*** SUPPLIED RECORDS Section Begins ***

(** * SynthSR command-line prediction script

    A shallow embedding of [scripts/predict_command_line.py]: the volume
    arithmetic the script does itself (CT clipping, intensity normalisation,
    padding to a multiple of 32, test-time flipping, rescaling, clipping and
    cropping of the prediction), the dispatch on the input path, the
    construction of the output paths, and the order in which the script
    calls into [os], [tensorflow], [ext.neuron] and [ext.lab2im].

    In the run of the script intensities are exact rationals kept in lowest
    terms: no rounding, no infinities and no nan.  The three steps whose
    outcome depends on them, CT clipping, normalisation and postprocessing,
    are given a second time on [Fp.value], the rationals with the
    infinities and nan of floating point; on volumes of numbers the two
    agree.  The functions of [ext.lab2im] and [ext.neuron] are not part of
    the script; they are the fields of the class [Externals]. *)

From Stdlib Require Import ZArith QArith Qabs Qround Lqa Lia Ascii.
From stdpp Require Import base list strings gmap.

Local Open Scope Q_scope.
Local Open Scope list_scope.

(** ** Intensities *)

Module Num.

(** [x + y], [x - y], [x * y] and [x / y] on array entries; [Qred] keeps
    the representation canonical, so that equal numbers are equal terms. *)
Definition add (x y : Q) : Q := Qred (x + y).
Definition sub (x y : Q) : Q := Qred (x - y).
Definition mul (x y : Q) : Q := Qred (x * y).
Definition div (x y : Q) : Q := Qred (x / y).

(** [x < y] and [x > y] as the boolean masks of [im < 0] and [im > 80]. *)
Definition ltb (x y : Q) : bool := negb (Qle_bool y x).
Definition gtb (x y : Q) : bool := ltb y x.

Definition min2 (x y : Q) : Q := if Qle_bool x y then x else y.
Definition max2 (x y : Q) : Q := if Qle_bool x y then y else x.

(** [np.min] and [np.max] of the entries of an array, given flattened;
    both raise on an array without entries. *)
Definition np_min (l : list Q) : option Q :=
  match l with
  | [] => None
  | x :: r => Some (fold_left min2 r x)
  end.

Definition np_max (l : list Q) : option Q :=
  match l with
  | [] => None
  | x :: r => Some (fold_left max2 r x)
  end.

End Num.

(** ** Arrays

    A three-dimensional volume is a list of planes, a plane a list of rows;
    the five-dimensional tensors handed to the network add a batch axis in
    front and a channel axis behind. *)

Abbreviation vol3 A := (list (list (list A))) (only parsing).
Abbreviation tensor5 A := (list (list (list (list (list A))))) (only parsing).

(** All entries of a volume, in row-major order. *)
Definition flatten3 {A : Type} (v : vol3 A) : list A := concat (concat v).

Definition map3 {A B : Type} (f : A -> B) (v : vol3 A) : vol3 B :=
  map (map (map f)) v.

(** [v] has shape [(d0, d1, d2)]. *)
Definition has_shape3 {A : Type} (d0 d1 d2 : nat) (v : vol3 A) : Prop :=
  length v = d0 /\
  Forall (fun p => length p = d1 /\ Forall (fun r => length r = d2) p) v.

(** [t] has shape [(b, d0, d1, d2, c)]. *)
Definition has_shape5 {A : Type} (b d0 d1 d2 c : nat) (t : tensor5 A) : Prop :=
  length t = b /\
  Forall (fun v => length v = d0 /\
    Forall (fun p => length p = d1 /\
      Forall (fun r => length r = d2 /\
        Forall (fun ch => length ch = c) r) p) v) t.

(** [v.shape] of a volume with at least one entry. *)
Definition shape3 {B : Type} (v : vol3 B) : nat * nat * nat :=
  (length v, length (hd [] v), length (hd [] (hd [] v))).

(** [I.shape[1:-1]]: the three spatial extents of a tensor of batch size
    one. *)
Definition spatial_shape {A : Type} (t : tensor5 A) : nat * nat * nat :=
  shape3 (B := list A) (hd [] t).

(** [im[np.newaxis, ..., np.newaxis]] *)
Definition add_batch_and_channel {A : Type} (im : vol3 A) : tensor5 A :=
  [map (map (map (fun x => [x]))) im].

(** [np.squeeze] of a tensor of shape [(1, W0, W1, W2, 1)] whose spatial
    extents are not one: the batch and the channel axis go. *)
Definition np_squeeze {A : Type} (t : tensor5 A) : vol3 A :=
  map (map (@concat A)) (concat t).

(** [np.zeros([1, W0, W1, W2, 1])], for any fill value. *)
Definition full5 {A : Type} (x : A) (W0 W1 W2 : nat) : tensor5 A :=
  [replicate W0 (replicate W1 (replicate W2 [x]))].

(** [l[a:b]] for [0 <= a <= b]. *)
Definition slice {A : Type} (a b : nat) (l : list A) : list A :=
  take (b - a) (drop a l).

(** [dst[lo:lo + len(src)] = src], one axis at a time: [upd] assigns the
    entry of [src] into the entry of [dst] it meets. *)
Fixpoint set_slice {A B : Type} (upd : A -> B -> A) (lo : nat)
    (dst : list A) (src : list B) : list A :=
  match dst with
  | [] => []
  | a :: dst' =>
      match lo with
      | S k => a :: set_slice upd k dst' src
      | O =>
          match src with
          | [] => a :: dst'
          | b :: src' => upd a b :: set_slice upd O dst' src'
          end
      end
  end.

(** [pred[a0:a0+d0, a1:a1+d1, a2:a2+d2]] *)
Definition crop3 {A : Type} (a0 a1 a2 d0 d1 d2 : nat) (v : vol3 A) : vol3 A :=
  map (fun p => map (fun r => slice a2 (a2 + d2) r) (slice a1 (a1 + d1) p))
      (slice a0 (a0 + d0) v).

(** [np.flip(t, axis=1)]: the first spatial axis is reversed. *)
Definition np_flip_axis1 {A : Type} (t : tensor5 A) : tensor5 A := map (@reverse _) t.

(** Entry [(0, i, j, k, 0)] of a tensor, entry [(i, j, k)] of a volume. *)
Definition at3 {A : Type} (v : vol3 A) (i j k : nat) : option A :=
  p ← v !! i; r ← p !! j; r !! k.

Definition at5 {A : Type} (t : tensor5 A) (i j k : nat) : option A :=
  v ← t !! 0%nat; p ← v !! i; r ← p !! j; ch ← r !! k; ch !! 0%nat.

(** [S[0, i0:i0+d0, i1:i1+d1, i2:i2+d2, :] = I] *)
Definition assign_block {A : Type} (i0 i1 i2 : nat) (S I : tensor5 A)
    : tensor5 A :=
  match S with
  | [] => []
  | s0 :: rest =>
      set_slice (set_slice (set_slice (fun _ ch => ch) i2) i1) i0
                s0 (hd [] I) :: rest
  end.

(** Elementwise [f] over two tensors of one shape. *)
Definition map5_2 {A : Type} (f : A -> A -> A) (s t : tensor5 A) : tensor5 A :=
  zip_with (zip_with (zip_with (zip_with (zip_with f)))) s t.

Definition map5 {A B : Type} (f : A -> B) (t : tensor5 A) : tensor5 B :=
  map (map (map (map (map f)))) t.

(** ** Padding to a shape the network accepts (lines 141-146) *)

(** One entry of [W = (np.ceil(shape / 32.0) * 32).astype('int')].  The
    division by 32.0 is exact for every array extent, so the ceiling is
    that of the rational [d / 32]. *)
Definition padded_dim (d : Z) : Z := (Qceiling (inject_Z d / 32) * 32)%Z.

(** One entry of [idx = np.floor((W - shape) / 2).astype('int')]. *)
Definition pad_offset (W d : Z) : Z := Qfloor (inject_Z (W - d) / 2).

Definition padded_shape (sh : nat * nat * nat) : nat * nat * nat :=
  let '(d0, d1, d2) := sh in
  (Z.to_nat (padded_dim (Z.of_nat d0)),
   Z.to_nat (padded_dim (Z.of_nat d1)),
   Z.to_nat (padded_dim (Z.of_nat d2))).

Definition pad_offsets (sh : nat * nat * nat) : nat * nat * nat :=
  let '(d0, d1, d2) := sh in
  let '(W0, W1, W2) := padded_shape sh in
  (Z.to_nat (pad_offset (Z.of_nat W0) (Z.of_nat d0)),
   Z.to_nat (pad_offset (Z.of_nat W1) (Z.of_nat d1)),
   Z.to_nat (pad_offset (Z.of_nat W2) (Z.of_nat d2))).

(** The tensor [S] the network is run on. *)
Definition pad_volume {A : Type} (zero : A) (im : vol3 A) : tensor5 A :=
  let I := add_batch_and_channel im in
  let '(W0, W1, W2) := padded_shape (spatial_shape I) in
  let '(i0, i1, i2) := pad_offsets (spatial_shape I) in
  assign_block i0 i1 i2 (full5 zero W0 W1 W2) I.

(** The crop of line 160, with the [idx] and [I.shape] of the padding. *)
Definition crop_to_input {A B : Type} (im : vol3 A) (pred : vol3 B) : vol3 B :=
  let I := add_batch_and_channel im in
  let '(d0, d1, d2) := spatial_shape I in
  let '(i0, i1, i2) := pad_offsets (spatial_shape I) in
  crop3 i0 i1 i2 d0 d1 d2 pred.

(** The padded extent of an axis of extent [d], and the centred offset
    [(W - d) / 2] of the volume along it. *)
Definition W_of (d : nat) : nat := Z.to_nat (padded_dim (Z.of_nat d)).
Definition off_of (d : nat) : nat := ((W_of d - d) / 2)%nat.

(** What "placed at offset [before] in an axis of extent [total]" means for
    one axis: [before] fill values, the entries, fill values up to [total]. *)
Definition pad_axis {A : Type} (before total : nat) (fill : A) (l : list A)
    : list A :=
  replicate before fill ++ l ++ replicate (total - before - length l) fill.

(** A volume placed at offsets [(o0, o1, o2)] in a tensor of shape
    [(1, W0, W1, W2, 1)] that is [fill] elsewhere. *)
Definition placed_at {A : Type} (fill : A) (o0 o1 o2 W0 W1 W2 : nat)
    (im : vol3 A) : tensor5 A :=
  [pad_axis o0 W0 (replicate W1 (replicate W2 [fill]))
     (map (fun p =>
        pad_axis o1 W1 (replicate W2 [fill])
          (map (fun r => pad_axis o2 W2 [fill] (map (fun x => [x]) r)) p))
        im)].

(** ** Errors *)

(** What the script can stop with.  [Exception] and [AssertionError] are
    the two [raise]/[assert] statements of the script itself; [ValueError]
    is numpy refusing to reduce an array without entries; [LibraryError]
    is anything raised inside a call into [ext.lab2im] or the network, named
    by the call.  [DivisionByZero] is where the rational model ends: numpy
    divides by zero with a warning and carries on with an array of nan,
    which no rational stands for; [normalize_fp] below goes on as the
    script does. *)
Inductive error : Type :=
  | Exception (msg : string)
  | AssertionError (msg : string)
  | ValueError (msg : string)
  | DivisionByZero
  | LibraryError (call msg : string).

Definition result (A : Type) : Type := (error + A)%type.

(** ** The arithmetic the script does on a volume *)

(** [im[mask(im)] = v] *)
Definition masked_assign (mask : Q -> bool) (v : Q) (im : vol3 Q) : vol3 Q :=
  map3 (fun x => if mask x then v else x) im.

(** Lines 128-129: [im[im < 0] = 0; im[im > 80] = 80]. *)
Definition ct_clip (im : vol3 Q) : vol3 Q :=
  let im := masked_assign (fun x => Num.ltb x 0) 0 im in
  masked_assign (fun x => Num.gtb x 80) 80 im.

(** Line 138: [im - np.min(im)]. *)
Definition subtract_min (im : vol3 Q) : option (vol3 Q) :=
  m ← Num.np_min (flatten3 im);
  Some (map3 (fun x => Num.sub x m) im).

(** The divisor of line 139: [np.max] of the volume after line 138. *)
Definition normalization_divisor (im : vol3 Q) : option Q :=
  im1 ← subtract_min im; Num.np_max (flatten3 im1).

(** Lines 138-139.  Nothing in the script tests the divisor.  Where it is
    0 the script goes on with a volume of nan ([normalize_fp] below), which
    a volume of rationals cannot be: the run on rationals ends there. *)
Definition normalize (im : vol3 Q) : result (vol3 Q) :=
  match subtract_min im with
  | None => inl (ValueError "zero-size array to reduction operation minimum which has no identity")
  | Some im1 =>
      match Num.np_max (flatten3 im1) with
      | None => inl (ValueError "zero-size array to reduction operation maximum which has no identity")
      | Some M =>
          if Qeq_bool M 0 then inl DivisionByZero
          else inr (map3 (fun x => Num.div x M) im1)
      end
  end.

(** Lines 148-153, for a network [predict]. *)
Definition predict_with_flipping (predict : tensor5 Q -> tensor5 Q)
    (disable_flipping : bool) (S : tensor5 Q) : tensor5 Q :=
  if disable_flipping then predict S
  else
    map5_2 Num.add
      (map5 (Num.mul (1 # 2)) (predict S))
      (map5 (Num.mul (1 # 2)) (np_flip_axis1 (predict (np_flip_axis1 S)))).

(** Lines 156-160: squeeze, times 255, clip to [0, 128], crop. *)
Definition postprocess (im : vol3 Q) (output : tensor5 Q) : vol3 Q :=
  let pred := np_squeeze output in
  let pred := map3 (Num.mul 255) pred in
  let pred := masked_assign (fun x => Num.ltb x 0) 0 pred in
  let pred := masked_assign (fun x => Num.gtb x 128) 128 pred in
  crop_to_input im pred.

(** The postprocessing in the order the specification lists it: crop, clip,
    rescale, the upper clipping threshold divided by the scale. *)
Definition postprocess_crop_clip_rescale (im : vol3 Q) (output : tensor5 Q)
    : vol3 Q :=
  let pred := crop_to_input im (np_squeeze output) in
  let pred := masked_assign (fun x => Num.ltb x 0) 0 pred in
  let pred := masked_assign (fun x => Num.gtb x (128 # 255)) (128 # 255) pred in
  map3 (Num.mul 255) pred.

(** One entry of the prediction as the specification words it: times 255,
    then below 0 set to 0 and above 128 set to 128. *)
Definition rescale_and_clip (x : Q) : Q :=
  let y := Num.mul 255 x in
  if Num.ltb y 0 then 0 else if Num.gtb y 128 then 128 else y.

(** ** Strings and paths *)

Module Str.
Local Open Scope string_scope.

(** [pat in s] *)
Fixpoint contains (pat s : string) : bool :=
  String.prefix pat s ||
  match s with
  | EmptyString => false
  | String _ s' => contains pat s'
  end.
(** * syncs: additional sync types, verified against their contracts

    A shallow embedding of [syncs/syncs.go]: the generic atomic value, the
    wait group with a done channel, the counting semaphore and the
    mutex-protected map.  Every operation of the package is atomic (one
    atomic instruction, one channel operation, or a critical section of the
    map's lock), so an operation is embedded as one function from the state
    before the call to the state after it.  An operation that can panic
    returns a [result]; an operation that can block returns an [option],
    [None] standing for a goroutine that is parked and has changed nothing. *)

From Stdlib Require Import ZArith Lia List.
From stdpp Require Import base option gmap strings.
Import ListNotations.

Open Scope Z_scope.

(** ** Outcomes of a call *)

(** A call either returns a value or panics with the runtime's message. *)
Inductive result (A : Type) : Type :=
| Ok (a : A)
| Panic (msg : string).
Arguments Ok {A} a.
Arguments Panic {A} msg.

Definition rbind {A B : Type} (r : result A) (k : A -> result B) : result B :=
  match r with
  | Ok a => k a
  | Panic msg => Panic msg
  end.

Notation "x <-! r ; k" := (rbind r (fun x => k))
  (at level 100, r at next level, right associativity, only parsing).

Definition returned {A : Type} (r : result A) : bool :=
  match r with Ok _ => true | Panic _ => false end.

(** What a goroutine observes of a call that may block. *)
Inductive progress : Type := Returns | Blocks.

(** ** Machine integers *)

(** Go's [int64]: two's complement on 64 bits.  [int] is taken as the 64-bit
    [int] of the platforms the package is built for, so [int64(delta)] keeps
    the value. *)
Definition wrap64 (z : Z) : Z := (z + 2 ^ 63) mod 2 ^ 64 - 2 ^ 63.

Definition int64_of_int (delta : Z) : Z := wrap64 delta.

(** [atomic.AddInt64(&n, d)]: the new value of [n], wrapped. *)
Definition AddInt64 (n d : Z) : Z := wrap64 (n + d).

(** ** WaitGroupChan *)

Module WaitGroupChan.

(** [done chan struct{}]: an unbuffered channel nothing is ever sent on.
    All that matters of it is whether it was closed.  (The constructor
    always makes the channel; the zero value, with a nil channel, is
    documented as not usable and is not a state of this model.) *)
Inductive chan : Type := Open | Closed.

(** [close(c)]: closing a closed channel is a runtime panic. *)
Definition close (c : chan) : result chan :=
  match c with
  | Open => Ok Closed
  | Closed => Panic "close of closed channel"
  end.

(** [<-c] on a channel without senders proceeds iff the channel is closed. *)
Definition recv (c : chan) : progress :=
  match c with
  | Closed => Returns
  | Open => Blocks
  end.

Record t : Type := mk { n : Z; done : chan }.

Definition NewWaitGroupChan : t := {| n := 0; done := Open |}.

Definition DoneChan (wg : t) : chan := done wg.

(** [Add]: the counter is updated first, so the state after the call is
    returned also when the call panics. *)
Definition Add (wg : t) (delta : Z) : t * result unit :=
  let n' := AddInt64 (n wg) (int64_of_int delta) in
  if n' =? 0 then
    match close (done wg) with
    | Ok c => ({| n := n'; done := c |}, Ok tt)
    | Panic msg => ({| n := n'; done := done wg |}, Panic msg)
    end
  else ({| n := n'; done := done wg |}, Ok tt).

Definition Decr (wg : t) : t * result unit := Add wg (-1).

Definition Wait (wg : t) : progress := recv (done wg).

(** A goroutine's calls on one counter, in program order. *)
Inductive call : Type := CAdd (delta : Z) | CDecr.

Definition do_call (wg : t) (c : call) : t * result unit :=
  match c with
  | CAdd delta => Add wg delta
  | CDecr => Decr wg
  end.

(** Runs the calls in order; a panic ends the run. *)
Fixpoint run (wg : t) (cs : list call) : t * result unit :=
  match cs with
  | [] => (wg, Ok tt)
  | c :: cs' =>
      match do_call wg c with
      | (wg', Ok _) => run wg' cs'
      | (wg', Panic msg) => (wg', Panic msg)
      end
  end.

Definition delta_of (c : call) : Z :=
  match c with CAdd delta => delta | CDecr => -1 end.

(** How many of the calls leave the counter at exactly zero, starting from
    counter value [n0]. *)
Fixpoint zero_hits (n0 : Z) (cs : list call) : nat :=
  match cs with
  | [] => 0%nat
  | c :: cs' =>
      let n' := AddInt64 n0 (int64_of_int (delta_of c)) in
      ((if (n' =? 0)%Z then 1 else 0) + zero_hits n' cs')%nat
  end.

(** How many more times the done channel can be closed without a panic. *)
Definition closes_left (c : chan) : nat :=
  match c with Open => 1%nat | Closed => 0%nat end.

(** Every call of the sequence leaves the counter at zero or above,
    starting from counter value [n0]. *)
Fixpoint never_negative (n0 : Z) (cs : list call) : bool :=
  match cs with
  | [] => true
  | c :: cs' =>
      let n' := AddInt64 n0 (int64_of_int (delta_of c)) in
      (0 <=? n') && never_negative n' cs'
  end.

(** The sum of the deltas of the calls, in unbounded integers. *)
Definition total_delta (cs : list call) : Z :=
  fold_right (fun c acc => delta_of c + acc) 0 cs.

End WaitGroupChan.

(** ** Interface values *)

Module Go.

(** What the runtime knows of values held in an [any]: a non-nil interface
    value [dyn] carries its dynamic type and its data; [dyn_eq] is [==] on
    two values of one dynamic type, [None] when that type is not
    comparable (a runtime panic). *)
Class Runtime : Type := {
  rtype : Type;
  rtype_eq_dec : EqDecision rtype;
  dyn : Type;
  type_of : dyn -> rtype;
  dyn_eq : dyn -> dyn -> option bool;
}.
#[global] Existing Instance rtype_eq_dec.

(** An [any]: nil, or a dynamic type with data. *)
Definition any `{Runtime} : Type := option dyn.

*** SUPPLIED RECORDS Section Ends ***

◆ YOUR GOAL: Give only the lines from the one holding "(** The crop" through the one holding "at offset [before]", each restated exactly as it appears above.

◆ THE ANSWER:
(** The crop of line 160, with the [idx] and [I.shape] of the padding. *)
Definition crop_to_input {A B : Type} (im : vol3 A) (pred : vol3 B) : vol3 B :=
  let I := add_batch_and_channel im in
  let '(d0, d1, d2) := spatial_shape I in
  let '(i0, i1, i2) := pad_offsets (spatial_shape I) in
  crop3 i0 i1 i2 d0 d1 d2 pred.

(** The padded extent of an axis of extent [d], and the centred offset
    [(W - d) / 2] of the volume along it. *)
Definition W_of (d : nat) : nat := Z.to_nat (padded_dim (Z.of_nat d)).
Definition off_of (d : nat) : nat := ((W_of d - d) / 2)%nat.

(** What "placed at offset [before] in an axis of extent [total]" means for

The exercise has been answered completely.